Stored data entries
______________________________
Lemma graph_ok_reserve D s s' :
  graph_ok D s → nd s' = S (nd s) → nd s' ≤ max_points s' → length (final_graph s') = max_points s' →
  (∀ i l, at_ (final_graph s') i = Some l → at_ (final_graph s) i = Some l ∨ l = []) → graph_ok D s'.
Proof.
  intros Hg Hnd Hn Hlen Hat. split; [done..|]. intros i l [Hl| ->]%Hat.
  - destruct (go_nbrs _ _ Hg i l Hl) as [Ho Hor]. split; [eapply nbrs_ok_mono; [..|exact Ho]; lia|].
    destruct Hor as [Hb|]; [left; unfold below in *; lia|by right].
  - split; [|by right]. split; [by intros x ?%not_elem_of_nil|apply NoDup_nil_2|simpl; lia].
Qed.

Lemma reserve_spec record_bytes D s :
  graph_ok D s → room s →
  ∃ s', reserve_loop record_bytes 1 s = Some (Z.of_nat (nd s), s') ∧ graph_ok D s' ∧ nd s' = S (nd s)
  ∧ max_points s' = slots_after s ∧ ep s' = ep s ∧ tag_to_location s' = tag_to_location s
  ∧ location_to_tag s' = location_to_tag s ∧ delete_set s' = delete_set s
  ∧ ∀ i, below (nd s) i → at_ (vectors s') i = at_ (vectors s) i.
Proof.
  intros Hg [Hroom Hcap]. pose proof (go_nd _ _ Hg) as Hn. pose proof (go_len _ _ Hg) as Hlen.
  unfold slots_after in *. cbn [reserve_loop]. unfold reserve_location at 1.
  destruct (Nat.ltb_spec (nd s) (max_points s)) as [Hlt|Hge].
  - destruct (Nat.leb_spec (max_points s) (nd s)); [lia|]. eexists. split; [done|]. split_and!; try done.
    apply (graph_ok_reserve D s); simpl; try done. intros i l. by left.
  - destruct (Nat.leb_spec (max_points s) (nd s)); [|lia].
    unfold reserve_location. set (n := Nat.max (growth (max_points s)) kMinPoints) in *.
    assert (Hv : max_points (resize record_bytes (growth (max_points s)) s) = n).
    { unfold resize, max_points at 1. cbn [vectors]. fold n. destruct (Nat.ltb_spec (max_points s) n); [|lia].
      apply vresize_length. }
    rewrite Hv. cbn [nd resize]. destruct (Nat.leb_spec n (nd s)); [lia|]. eexists. split; [done|].
    split_and!; try done.
    + apply (graph_ok_reserve D s); try done; cbn [nd].
      * change (S (nd s) ≤ max_points (resize record_bytes (growth (max_points s)) s)). rewrite Hv. lia.
      * change (length (vresize (final_graph s) n []) = max_points (resize record_bytes (growth (max_points s)) s)).
        by rewrite Hv, vresize_length.
      * intros i l. cbn [final_graph resize]. fold n. rewrite at_vresize by lia.
        destruct (decide _); [by left|]. destruct (decide _); [intros [= <-]; by right|done].
    + intros i Hi. cbn [vectors resize]. fold n. destruct (Nat.ltb_spec (max_points s) n); [|done].
      rewrite at_vresize by (unfold max_points in *; lia). rewrite decide_True; [done|].
      unfold below, max_points in *. lia.
Qed.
______________________________
▸ BRIEF: Take the line containing "by rewrite Hv, vresize_length." as the first line and the last line of the data above as the final one. Write out these lines and all between them exactly.

▸ YOUR RESPONSE:
        by rewrite Hv, vresize_length.
      * intros i l. cbn [final_graph resize]. fold n. rewrite at_vresize by lia.
        destruct (decide _); [by left|]. destruct (decide _); [intros [= <-]; by right|done].
    + intros i Hi. cbn [vectors resize]. fold n. destruct (Nat.ltb_spec (max_points s) n); [|done].
      rewrite at_vresize by (unfold max_points in *; lia). rewrite decide_True; [done|].
      unfold below, max_points in *. lia.
Qed.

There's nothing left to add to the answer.